Every line below that has the word "Removing" counts once; report how many lines that makes, with no other words.
══ Records supplied
(** A crash after one rename, with recoveries that stop while they remove the
    target and after the first resource; and a crash after the commit. *)
Lemma commit_crash_atomic_witness :
  (exists w1 w', recoveries [InFiles 0 (Removing None); InFiles 1 Untouched]
       (execute (take 1 (commit_steps world_b db_b ++ cleanup_steps)) (journalled world_b db_b)) = Ok w1 /\
     recover_package_files w1 = Ok w' /\ targets w' = targets world_b /\ w_db w' = empty_db) /\
  (exists w1 w', recoveries [InCleanup 0]
       (execute (take 3 (commit_steps world_b db_b ++ cleanup_steps)) (journalled world_b db_b)) = Ok w1 /\
     recover_package_files w1 = Ok w' /\ targets w' = candidates world_b /\ w_db w' = db_b).
Proof.
  split.
  - destruct (commit_crash_atomic json_codec_roundtrip world_b db_b 1 [InFiles 0 (Removing None); InFiles 1 Untouched]
      members_ok_b staged_world_b journal_small_b facts_differ_b)
      as (w1 & w' & H1 & H2 & _ & H3 & H4). exists w1, w'. split_and!; assumption.
  - destruct (commit_crash_atomic json_codec_roundtrip world_b db_b 3 [InCleanup 0]
      members_ok_b staged_world_b journal_small_b facts_differ_b)
      as (w1 & w' & H1 & H2 & _ & H3 & H4). exists w1, w'. split_and!; assumption.
Defined.
(** The same release of [a/b] saved a second time at second 9 leaves the facts of
    the first time, and a crash after the first rename loses its Lib. *)
Definition again_b (db : database) : database := default empty_db (ok (save_registration 9 "a/b" stored_b backend_files db)).
Definition installed_b : world :=
  World [Member "a/b" "b" (staged (Some [("b.wasm", "wasm")]) (Some [("b.wasm", "wasm")])) (staged None None)] None true (again_b db_b).
Lemma recovery_equal_facts_witness :
  again_b (again_b db_b) = again_b db_b /\ targets installed_b = [(Some [("b.wasm", "wasm")], None)] /\
  exists w2, recover_package_files (execute (take 1 (switch_steps (w_members installed_b)))
      (journalled installed_b (again_b (again_b db_b)))) = Ok w2 /\ targets w2 = [(None, None)].
Proof.
  assert (again_b (again_b db_b) = again_b db_b) as Hsame by (vm_compute; reflexivity).
  split; [exact Hsame|]. split; [reflexivity|]. rewrite Hsame.
  destruct (recovery_equal_facts json_codec_roundtrip installed_b (again_b db_b) 1) as (w2 & H1 & H2 & _).
  - split; [cbn; lia|]. split; [repeat constructor|]. split; [apply NoDup_singleton|]. repeat constructor.
  - vm_compute. discriminate.
  - reflexivity.
  - exists w2. split; [exact H1|]. rewrite H2. reflexivity.
Defined.
(** The second rename fails, and so does the rollback. *)
Definition failure_b : failure := Failure None (Some (1%nat, Denied)) (Some (0%nat, Removing None)) 2.
Lemma commit_failure_restores_witness :
  exists w1 w2 w3, commit_packages_files failure_b world_b db_b = (w1, Err Denied) /\
    recoveries [] w1 = Ok w2 /\ recover_package_files w2 = Ok w3 /\ targets w3 = targets world_b.
Proof.
  destruct (commit_packages_files failure_b world_b db_b) as [w1 [u|e]] eqn:Hc;
    [apply (f_equal snd) in Hc; vm_compute in Hc; discriminate|].
  assert (e = Denied) as -> by (apply (f_equal snd) in Hc; vm_compute in Hc; injection Hc as <-; reflexivity).
  destruct (commit_failure_restores json_codec_roundtrip world_b db_b failure_b [] w1 Denied members_ok_b staged_world_b
              eq_refl facts_differ_b Hc) as (_ & _ & w2 & w3 & H1 & H2 & H3 & _).
  exists w1, w2, w3. split_and!; [reflexivity|assumption..].
Defined.
Lemma commit_success_witness :
  exists w', commit_packages_files no_failure world_b db_b = (w', Ok tt) /\ targets w' = candidates world_b.
Proof.
  destruct (commit_success world_b db_b no_failure members_ok_b staged_world_b journal_small_b eq_refl eq_refl) as (w' & H1 & H2 & _).
  exists w'. split; assumption.
Defined.
Lemma journal_roundtrip_witness :
  read_journal (to_json_string (journal_json db_b [member_b])) = Ok [recovered_of db_b member_b].
Proof. exact (journal_roundtrip json_codec_roundtrip db_b [member_b] members_ok_b journal_small_b). Defined.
════
Worked solution: 3